▶ **What you have to do**
Give an exact copy of the lines from the beginning of the listing below to the "destruct (decide (todo" line, inclusive.

▶ **Extracted data**

- - - -

Lemma run_remaining c sched c' : run sched c = Some c' → remaining c = (length sched + remaining c')%nat.
Proof.
  revert c. induction sched as [|i sched IH]; intros c Hr; [by simplify_eq/=|].
  cbn in Hr. apply bind_Some in Hr as (c1 & H1 & H2). apply step_remaining in H1. apply IH in H2. simpl. lia.
Qed.

Lemma ended_remaining c : remaining c = 0%nat → all_ended c.
Proof.
  unfold remaining, all_ended. intros Hs i t Hi. revert i Hi. induction (threads c) as [|t0 ts IH]; intros [|i] Hi; simplify_eq/=.
  - destruct (todo t); [done|]. simpl in Hs. lia.
  - eapply IH; [lia|done].
Qed.

(** From every configuration the threads can run to their ends. *)
Lemma run_to_end c : inv c → ∃ sched c', run sched c = Some c' ∧ all_ended c' ∧ inv c'.
Proof.
  remember (remaining c) as n eqn:Hn. revert c Hn. induction n as [|n IH]; intros c Hn Hinv.
  { exists [], c. split; [done|]. split; [by apply ended_remaining|done]. }
  destruct (decide (Exists (λ t, todo t ≠ []) (threads c))) as [He|He].
  - apply Exists_exists in He as (t & [i Hi]%list_elem_of_lookup & Ht).
    destruct (progress _ _ _ Hinv Hi Ht) as (j & c1 & Hs). pose proof (step_remaining _ _ _ Hs).
    destruct (IH c1 ltac:(lia) (inv_step _ _ _ Hinv Hs)) as (sched & c' & Hr & Hc').
    exists (j :: sched), c'. split; [|done]. cbn. by rewrite Hs.
  - exists [], c. split; [done|]. split; [|done]. intros i t Hi.
    destruct (decide (todo t = [])) as [|Hne]; [done|]. exfalso. apply He, Exists_exists.
    exists t. split; [by eapply list_elem_of_lookup_2|done].
Qed.

(** The programs do not change. *)
Definition program (t : thread) : prog := executed t ++ todo t.

Lemma step_programs c i c' : run_step i c = Some c' → program <$> threads c' = program <$> threads c.
Proof.
  intros (t & x & p & f & o & h & r & Hi & Htodo & ->)%step_shape.
  cbn [threads]. rewrite list_fmap_insert. apply list_insert_id. rewrite list_lookup_fmap, Hi. cbn.
  unfold program. cbn. by rewrite Htodo, <- app_assoc.
Qed.

Lemma run_programs c sched c' : run sched c = Some c' → program <$> threads c' = program <$> threads c.
Proof.
  revert c. induction sched as [|i sched IH]; intros c Hr; [by simplify_eq/=|].
  cbn in Hr. apply bind_Some in Hr as (c1 & H1 & H2). by rewrite (IH _ H2), (step_programs _ _ _ H1).
Qed.

(** At the end the counters have been changed by every program, and no mutex is
    held. *)
Lemma ended_values c : inv c → all_ended c →
  (∀ v, value c v = foldr (λ p z, delta v p + z) 0 (program <$> threads c)) ∧ (∀ m, owner c m = None).
Proof.
  intros Hinv He. split.
  - intros v. rewrite (inv_value c Hinv). unfold all_ended in He. clear Hinv.
    assert (∀ t, t ∈ threads c → todo t = []) as Hall.
    { intros t [i Hi]%list_elem_of_lookup. by eapply He. }
    clear He. induction (threads c) as [|t ts IH]; [done|]. cbn [total foldr fmap list_fmap].
    unfold program at 1. rewrite (Hall t), app_nil_r by left. f_equal. apply IH. intros t' Ht'. apply Hall. by right.
  - intros m. destruct (owner c m) as [i|] eqn:Hm; [|done]. apply (inv_owner c Hinv) in Hm as (t & Hi & Hm).
    destruct (inv_thread c Hinv i t Hi) as [[Hd|(? & ? & ? & Hq & _)] _]; rewrite (He _ _ Hi) in *; [|done].
    apply bool_decide_eq_true in Hd. rewrite Hd in Hm. by apply not_elem_of_nil in Hm.
Qed.

(** ** A thread that runs alone

    When nobody else holds a mutex, a thread can run a disciplined part [p] of
    its program without a pause, and holds nothing after it. *)
Definition part_ok (h : list M) (p : prog) : Prop :=
  disciplined h p = true ∨ ∃ v d p', p = Store v d :: p' ∧ disciplined h p' = true.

- - - -

▶ **Response box**
Lemma run_remaining c sched c' : run sched c = Some c' → remaining c = (length sched + remaining c')%nat.
Proof.
  revert c. induction sched as [|i sched IH]; intros c Hr; [by simplify_eq/=|].
  cbn in Hr. apply bind_Some in Hr as (c1 & H1 & H2). apply step_remaining in H1. apply IH in H2. simpl. lia.
Qed.

Lemma ended_remaining c : remaining c = 0%nat → all_ended c.
Proof.
  unfold remaining, all_ended. intros Hs i t Hi. revert i Hi. induction (threads c) as [|t0 ts IH]; intros [|i] Hi; simplify_eq/=.
  - destruct (todo t); [done|]. simpl in Hs. lia.
  - eapply IH; [lia|done].
Qed.

(** From every configuration the threads can run to their ends. *)
Lemma run_to_end c : inv c → ∃ sched c', run sched c = Some c' ∧ all_ended c' ∧ inv c'.
Proof.
  remember (remaining c) as n eqn:Hn. revert c Hn. induction n as [|n IH]; intros c Hn Hinv.
  { exists [], c. split; [done|]. split; [by apply ended_remaining|done]. }
  destruct (decide (Exists (λ t, todo t ≠ []) (threads c))) as [He|He].
  - apply Exists_exists in He as (t & [i Hi]%list_elem_of_lookup & Ht).
    destruct (progress _ _ _ Hinv Hi Ht) as (j & c1 & Hs). pose proof (step_remaining _ _ _ Hs).
    destruct (IH c1 ltac:(lia) (inv_step _ _ _ Hinv Hs)) as (sched & c' & Hr & Hc').
    exists (j :: sched), c'. split; [|done]. cbn. by rewrite Hs.
  - exists [], c. split; [done|]. split; [|done]. intros i t Hi.
    destruct (decide (todo t = [])) as [|Hne]; [done|]. exfalso. apply He, Exists_exists.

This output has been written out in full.